== EXERCISE DETAILS ==
All lines from the one containing "intros H. unfold" down to the one containing "Lemma but_last_nonneg l", both ends included, are to be given again exactly; omit the rest of the listing below.

== MATERIAL PROVIDED ==
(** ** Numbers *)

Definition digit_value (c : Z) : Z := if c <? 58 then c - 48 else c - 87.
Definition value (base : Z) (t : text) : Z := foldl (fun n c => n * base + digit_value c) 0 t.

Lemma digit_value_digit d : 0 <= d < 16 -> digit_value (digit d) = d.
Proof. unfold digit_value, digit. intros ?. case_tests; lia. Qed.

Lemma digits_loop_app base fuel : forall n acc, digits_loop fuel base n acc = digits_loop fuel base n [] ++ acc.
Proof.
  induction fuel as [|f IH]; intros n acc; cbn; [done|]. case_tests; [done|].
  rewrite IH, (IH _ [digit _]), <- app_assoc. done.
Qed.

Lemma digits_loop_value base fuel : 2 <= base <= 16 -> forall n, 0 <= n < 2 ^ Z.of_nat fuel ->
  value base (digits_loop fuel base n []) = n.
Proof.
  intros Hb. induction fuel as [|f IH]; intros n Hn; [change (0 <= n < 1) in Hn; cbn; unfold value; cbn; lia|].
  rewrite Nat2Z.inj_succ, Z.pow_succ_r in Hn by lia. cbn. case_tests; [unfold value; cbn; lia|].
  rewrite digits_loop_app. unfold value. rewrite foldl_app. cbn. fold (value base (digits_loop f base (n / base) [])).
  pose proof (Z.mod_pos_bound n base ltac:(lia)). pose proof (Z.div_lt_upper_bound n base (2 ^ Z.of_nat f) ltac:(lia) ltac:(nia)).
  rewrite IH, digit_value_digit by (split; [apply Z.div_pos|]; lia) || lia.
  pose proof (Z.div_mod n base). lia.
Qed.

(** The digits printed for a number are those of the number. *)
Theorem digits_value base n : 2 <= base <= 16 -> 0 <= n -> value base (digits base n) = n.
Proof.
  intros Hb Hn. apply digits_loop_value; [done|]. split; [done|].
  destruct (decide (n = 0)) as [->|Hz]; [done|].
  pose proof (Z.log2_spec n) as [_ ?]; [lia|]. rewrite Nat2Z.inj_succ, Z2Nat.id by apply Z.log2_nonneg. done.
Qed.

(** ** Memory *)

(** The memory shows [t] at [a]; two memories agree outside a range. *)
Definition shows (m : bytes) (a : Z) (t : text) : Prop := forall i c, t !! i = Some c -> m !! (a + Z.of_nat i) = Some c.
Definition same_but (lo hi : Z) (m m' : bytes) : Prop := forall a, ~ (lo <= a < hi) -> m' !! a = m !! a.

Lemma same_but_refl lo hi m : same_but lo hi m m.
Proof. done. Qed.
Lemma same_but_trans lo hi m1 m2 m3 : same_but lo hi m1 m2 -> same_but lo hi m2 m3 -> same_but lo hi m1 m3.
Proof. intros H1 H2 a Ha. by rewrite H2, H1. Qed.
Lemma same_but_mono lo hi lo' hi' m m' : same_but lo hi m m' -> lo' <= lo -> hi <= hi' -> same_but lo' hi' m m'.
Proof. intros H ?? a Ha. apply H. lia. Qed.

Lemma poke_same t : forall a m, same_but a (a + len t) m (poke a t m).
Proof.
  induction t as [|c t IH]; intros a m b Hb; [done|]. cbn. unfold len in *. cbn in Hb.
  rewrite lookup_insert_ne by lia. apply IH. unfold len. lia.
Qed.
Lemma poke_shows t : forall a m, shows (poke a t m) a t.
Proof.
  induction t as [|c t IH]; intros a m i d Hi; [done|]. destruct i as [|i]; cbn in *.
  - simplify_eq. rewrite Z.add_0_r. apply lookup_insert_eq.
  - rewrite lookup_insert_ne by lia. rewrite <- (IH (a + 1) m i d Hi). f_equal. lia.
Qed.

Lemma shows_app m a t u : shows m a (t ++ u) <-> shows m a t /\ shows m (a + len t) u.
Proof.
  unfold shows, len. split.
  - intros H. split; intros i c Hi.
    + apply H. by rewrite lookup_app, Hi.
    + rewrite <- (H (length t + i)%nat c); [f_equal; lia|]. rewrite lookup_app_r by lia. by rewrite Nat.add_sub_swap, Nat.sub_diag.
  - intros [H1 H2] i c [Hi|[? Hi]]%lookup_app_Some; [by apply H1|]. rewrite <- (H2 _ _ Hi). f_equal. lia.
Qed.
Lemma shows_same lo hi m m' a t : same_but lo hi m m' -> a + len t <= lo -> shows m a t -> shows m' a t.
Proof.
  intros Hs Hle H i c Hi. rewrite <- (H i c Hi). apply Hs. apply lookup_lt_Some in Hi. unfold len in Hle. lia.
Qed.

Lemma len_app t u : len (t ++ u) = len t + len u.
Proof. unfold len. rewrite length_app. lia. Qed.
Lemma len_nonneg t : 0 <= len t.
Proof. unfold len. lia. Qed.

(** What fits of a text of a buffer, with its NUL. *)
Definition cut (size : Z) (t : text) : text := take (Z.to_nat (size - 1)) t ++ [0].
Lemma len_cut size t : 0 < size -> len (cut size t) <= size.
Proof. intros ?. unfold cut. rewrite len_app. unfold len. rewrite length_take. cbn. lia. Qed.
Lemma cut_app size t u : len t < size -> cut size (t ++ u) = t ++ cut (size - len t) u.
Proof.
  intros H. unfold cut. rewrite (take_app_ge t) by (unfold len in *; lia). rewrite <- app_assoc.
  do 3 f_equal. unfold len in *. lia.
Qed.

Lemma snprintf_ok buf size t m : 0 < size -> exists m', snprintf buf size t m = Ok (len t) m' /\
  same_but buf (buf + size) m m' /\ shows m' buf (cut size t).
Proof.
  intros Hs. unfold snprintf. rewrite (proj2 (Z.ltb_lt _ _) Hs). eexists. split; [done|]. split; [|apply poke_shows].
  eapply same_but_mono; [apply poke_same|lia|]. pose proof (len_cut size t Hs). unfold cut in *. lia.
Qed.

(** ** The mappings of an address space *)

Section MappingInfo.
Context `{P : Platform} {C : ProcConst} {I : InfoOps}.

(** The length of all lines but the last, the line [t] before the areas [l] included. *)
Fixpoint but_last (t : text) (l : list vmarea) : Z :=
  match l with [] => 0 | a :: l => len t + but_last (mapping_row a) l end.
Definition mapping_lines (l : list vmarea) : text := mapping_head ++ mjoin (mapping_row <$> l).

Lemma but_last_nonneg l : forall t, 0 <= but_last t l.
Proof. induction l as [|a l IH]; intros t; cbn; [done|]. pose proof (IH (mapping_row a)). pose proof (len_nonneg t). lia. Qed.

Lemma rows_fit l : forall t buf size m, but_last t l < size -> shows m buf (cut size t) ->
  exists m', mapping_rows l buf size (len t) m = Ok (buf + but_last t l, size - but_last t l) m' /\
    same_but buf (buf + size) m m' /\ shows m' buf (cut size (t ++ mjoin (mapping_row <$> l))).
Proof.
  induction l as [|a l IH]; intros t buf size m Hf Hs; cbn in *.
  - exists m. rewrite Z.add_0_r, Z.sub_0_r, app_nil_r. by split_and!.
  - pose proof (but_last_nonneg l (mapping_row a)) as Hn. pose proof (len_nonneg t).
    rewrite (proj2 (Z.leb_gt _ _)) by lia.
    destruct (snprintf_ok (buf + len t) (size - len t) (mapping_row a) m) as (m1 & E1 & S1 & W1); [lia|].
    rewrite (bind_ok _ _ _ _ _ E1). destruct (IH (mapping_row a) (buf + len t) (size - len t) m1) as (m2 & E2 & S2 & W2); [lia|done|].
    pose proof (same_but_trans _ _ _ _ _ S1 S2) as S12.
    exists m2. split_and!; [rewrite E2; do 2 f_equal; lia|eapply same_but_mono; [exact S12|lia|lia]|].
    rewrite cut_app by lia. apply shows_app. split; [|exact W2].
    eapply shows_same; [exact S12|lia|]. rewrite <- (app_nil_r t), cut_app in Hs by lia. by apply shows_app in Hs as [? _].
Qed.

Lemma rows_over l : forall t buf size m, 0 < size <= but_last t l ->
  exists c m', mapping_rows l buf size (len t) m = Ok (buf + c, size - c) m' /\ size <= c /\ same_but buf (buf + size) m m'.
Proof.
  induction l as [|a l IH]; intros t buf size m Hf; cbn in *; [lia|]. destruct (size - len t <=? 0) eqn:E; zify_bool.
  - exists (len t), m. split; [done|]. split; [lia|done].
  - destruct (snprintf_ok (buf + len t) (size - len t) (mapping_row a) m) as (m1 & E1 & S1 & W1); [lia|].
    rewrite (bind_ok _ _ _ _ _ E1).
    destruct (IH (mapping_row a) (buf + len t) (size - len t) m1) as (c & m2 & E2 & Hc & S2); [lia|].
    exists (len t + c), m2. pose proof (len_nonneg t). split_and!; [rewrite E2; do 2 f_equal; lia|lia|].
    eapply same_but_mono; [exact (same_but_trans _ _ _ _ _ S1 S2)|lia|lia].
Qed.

--

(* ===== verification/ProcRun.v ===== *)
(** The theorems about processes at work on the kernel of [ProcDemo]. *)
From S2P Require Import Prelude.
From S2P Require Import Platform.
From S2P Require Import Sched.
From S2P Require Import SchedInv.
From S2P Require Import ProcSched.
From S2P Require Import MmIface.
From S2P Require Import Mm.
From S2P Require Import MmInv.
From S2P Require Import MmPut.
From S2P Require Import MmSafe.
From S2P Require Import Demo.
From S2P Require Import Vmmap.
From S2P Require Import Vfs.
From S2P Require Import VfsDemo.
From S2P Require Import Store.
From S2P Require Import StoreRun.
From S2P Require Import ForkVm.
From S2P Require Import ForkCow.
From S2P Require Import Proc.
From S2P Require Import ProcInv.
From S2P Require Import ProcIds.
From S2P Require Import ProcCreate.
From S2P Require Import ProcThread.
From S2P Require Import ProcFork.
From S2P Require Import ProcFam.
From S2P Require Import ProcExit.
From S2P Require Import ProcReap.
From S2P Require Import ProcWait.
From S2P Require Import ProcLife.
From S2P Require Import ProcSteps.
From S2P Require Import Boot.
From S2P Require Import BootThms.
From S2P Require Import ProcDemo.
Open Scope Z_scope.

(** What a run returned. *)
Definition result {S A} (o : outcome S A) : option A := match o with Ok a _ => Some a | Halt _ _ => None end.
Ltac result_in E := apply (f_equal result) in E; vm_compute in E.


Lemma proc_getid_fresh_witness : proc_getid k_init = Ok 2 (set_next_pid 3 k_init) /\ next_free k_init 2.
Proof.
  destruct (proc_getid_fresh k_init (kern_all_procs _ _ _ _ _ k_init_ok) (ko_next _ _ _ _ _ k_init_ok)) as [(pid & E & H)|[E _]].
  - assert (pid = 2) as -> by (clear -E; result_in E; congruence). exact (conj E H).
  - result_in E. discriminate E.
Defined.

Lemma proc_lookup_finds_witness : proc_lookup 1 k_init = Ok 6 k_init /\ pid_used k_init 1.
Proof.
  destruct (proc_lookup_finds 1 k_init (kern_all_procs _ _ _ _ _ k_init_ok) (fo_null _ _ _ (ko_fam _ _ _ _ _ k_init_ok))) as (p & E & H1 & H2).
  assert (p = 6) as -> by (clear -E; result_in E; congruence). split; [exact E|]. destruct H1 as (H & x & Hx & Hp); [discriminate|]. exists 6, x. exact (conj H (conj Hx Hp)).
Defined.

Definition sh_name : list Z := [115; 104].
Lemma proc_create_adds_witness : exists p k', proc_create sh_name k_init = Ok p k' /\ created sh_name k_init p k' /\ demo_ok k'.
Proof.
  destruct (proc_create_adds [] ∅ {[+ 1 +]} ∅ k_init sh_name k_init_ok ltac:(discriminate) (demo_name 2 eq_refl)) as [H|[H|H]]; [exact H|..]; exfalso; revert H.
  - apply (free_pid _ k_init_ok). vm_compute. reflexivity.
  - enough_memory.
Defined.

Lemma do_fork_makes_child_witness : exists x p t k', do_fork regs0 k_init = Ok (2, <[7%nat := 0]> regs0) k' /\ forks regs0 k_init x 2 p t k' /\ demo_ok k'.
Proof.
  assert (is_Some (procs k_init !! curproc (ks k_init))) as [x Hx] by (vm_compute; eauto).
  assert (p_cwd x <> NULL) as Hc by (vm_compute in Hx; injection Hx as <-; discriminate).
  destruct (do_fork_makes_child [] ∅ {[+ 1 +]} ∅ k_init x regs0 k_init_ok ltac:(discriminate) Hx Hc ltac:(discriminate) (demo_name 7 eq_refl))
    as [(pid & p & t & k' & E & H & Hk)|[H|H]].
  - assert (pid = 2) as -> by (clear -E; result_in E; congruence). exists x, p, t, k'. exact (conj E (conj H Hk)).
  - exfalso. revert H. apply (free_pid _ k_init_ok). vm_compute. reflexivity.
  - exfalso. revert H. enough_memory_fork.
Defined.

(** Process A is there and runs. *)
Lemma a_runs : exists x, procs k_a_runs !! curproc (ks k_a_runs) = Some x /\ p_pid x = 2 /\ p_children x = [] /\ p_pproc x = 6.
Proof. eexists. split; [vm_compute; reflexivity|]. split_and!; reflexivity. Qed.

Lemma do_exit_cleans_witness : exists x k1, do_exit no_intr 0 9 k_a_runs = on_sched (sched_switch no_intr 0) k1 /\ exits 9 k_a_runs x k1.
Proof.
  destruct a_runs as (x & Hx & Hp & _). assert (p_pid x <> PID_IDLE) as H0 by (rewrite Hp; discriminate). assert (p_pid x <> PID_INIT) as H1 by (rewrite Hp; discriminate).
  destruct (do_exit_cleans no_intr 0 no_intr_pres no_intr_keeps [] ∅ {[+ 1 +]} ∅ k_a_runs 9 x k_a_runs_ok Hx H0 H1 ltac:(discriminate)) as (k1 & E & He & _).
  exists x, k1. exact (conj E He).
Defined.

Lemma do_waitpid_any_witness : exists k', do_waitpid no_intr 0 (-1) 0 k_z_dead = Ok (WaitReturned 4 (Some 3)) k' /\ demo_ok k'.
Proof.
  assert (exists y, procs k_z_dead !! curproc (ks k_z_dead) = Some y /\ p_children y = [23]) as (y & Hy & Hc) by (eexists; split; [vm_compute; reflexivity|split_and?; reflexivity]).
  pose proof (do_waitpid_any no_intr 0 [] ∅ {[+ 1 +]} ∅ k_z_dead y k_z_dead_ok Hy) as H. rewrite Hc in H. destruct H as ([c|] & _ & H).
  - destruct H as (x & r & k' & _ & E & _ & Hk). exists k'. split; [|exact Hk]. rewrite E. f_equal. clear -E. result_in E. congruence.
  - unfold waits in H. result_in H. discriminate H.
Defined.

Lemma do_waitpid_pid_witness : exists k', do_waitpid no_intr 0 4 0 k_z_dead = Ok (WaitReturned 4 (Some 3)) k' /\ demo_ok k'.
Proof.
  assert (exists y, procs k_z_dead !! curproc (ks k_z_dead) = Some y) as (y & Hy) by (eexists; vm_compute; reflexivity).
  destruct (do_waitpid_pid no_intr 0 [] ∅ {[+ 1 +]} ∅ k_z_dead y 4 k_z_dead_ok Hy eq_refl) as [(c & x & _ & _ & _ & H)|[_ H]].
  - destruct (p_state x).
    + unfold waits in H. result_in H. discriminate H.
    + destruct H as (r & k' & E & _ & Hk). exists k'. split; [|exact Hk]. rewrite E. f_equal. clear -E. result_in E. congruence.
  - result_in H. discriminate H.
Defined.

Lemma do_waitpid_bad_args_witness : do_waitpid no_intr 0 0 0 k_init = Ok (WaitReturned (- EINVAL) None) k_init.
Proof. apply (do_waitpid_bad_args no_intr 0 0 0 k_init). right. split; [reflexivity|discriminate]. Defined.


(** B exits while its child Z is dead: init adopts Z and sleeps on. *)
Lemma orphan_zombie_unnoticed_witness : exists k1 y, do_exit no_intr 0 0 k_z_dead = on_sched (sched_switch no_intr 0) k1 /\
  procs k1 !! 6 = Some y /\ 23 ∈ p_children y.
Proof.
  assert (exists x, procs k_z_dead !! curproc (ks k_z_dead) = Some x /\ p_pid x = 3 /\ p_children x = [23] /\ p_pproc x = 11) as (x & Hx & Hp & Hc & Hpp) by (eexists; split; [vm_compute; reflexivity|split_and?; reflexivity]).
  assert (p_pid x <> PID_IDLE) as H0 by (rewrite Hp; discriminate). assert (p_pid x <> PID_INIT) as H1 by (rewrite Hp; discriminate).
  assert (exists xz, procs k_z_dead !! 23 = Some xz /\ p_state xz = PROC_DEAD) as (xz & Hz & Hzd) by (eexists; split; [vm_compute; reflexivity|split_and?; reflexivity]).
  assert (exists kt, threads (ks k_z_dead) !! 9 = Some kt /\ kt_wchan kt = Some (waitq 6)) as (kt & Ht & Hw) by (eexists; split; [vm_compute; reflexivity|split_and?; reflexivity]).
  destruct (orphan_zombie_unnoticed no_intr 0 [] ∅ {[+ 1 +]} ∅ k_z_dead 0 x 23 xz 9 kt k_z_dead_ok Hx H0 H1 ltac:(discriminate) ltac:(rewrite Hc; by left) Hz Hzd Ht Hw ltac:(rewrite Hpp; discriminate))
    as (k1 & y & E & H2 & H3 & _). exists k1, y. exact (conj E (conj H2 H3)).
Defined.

== TASK SOLUTION ==
  intros H. unfold cut. rewrite (take_app_ge t) by (unfold len in *; lia). rewrite <- app_assoc.
  do 3 f_equal. unfold len in *. lia.
Qed.

Lemma snprintf_ok buf size t m : 0 < size -> exists m', snprintf buf size t m = Ok (len t) m' /\
  same_but buf (buf + size) m m' /\ shows m' buf (cut size t).
Proof.
  intros Hs. unfold snprintf. rewrite (proj2 (Z.ltb_lt _ _) Hs). eexists. split; [done|]. split; [|apply poke_shows].
  eapply same_but_mono; [apply poke_same|lia|]. pose proof (len_cut size t Hs). unfold cut in *. lia.
Qed.

(** ** The mappings of an address space *)

Section MappingInfo.
Context `{P : Platform} {C : ProcConst} {I : InfoOps}.

(** The length of all lines but the last, the line [t] before the areas [l] included. *)
Fixpoint but_last (t : text) (l : list vmarea) : Z :=
  match l with [] => 0 | a :: l => len t + but_last (mapping_row a) l end.
Definition mapping_lines (l : list vmarea) : text := mapping_head ++ mjoin (mapping_row <$> l).

Lemma but_last_nonneg l : forall t, 0 <= but_last t l.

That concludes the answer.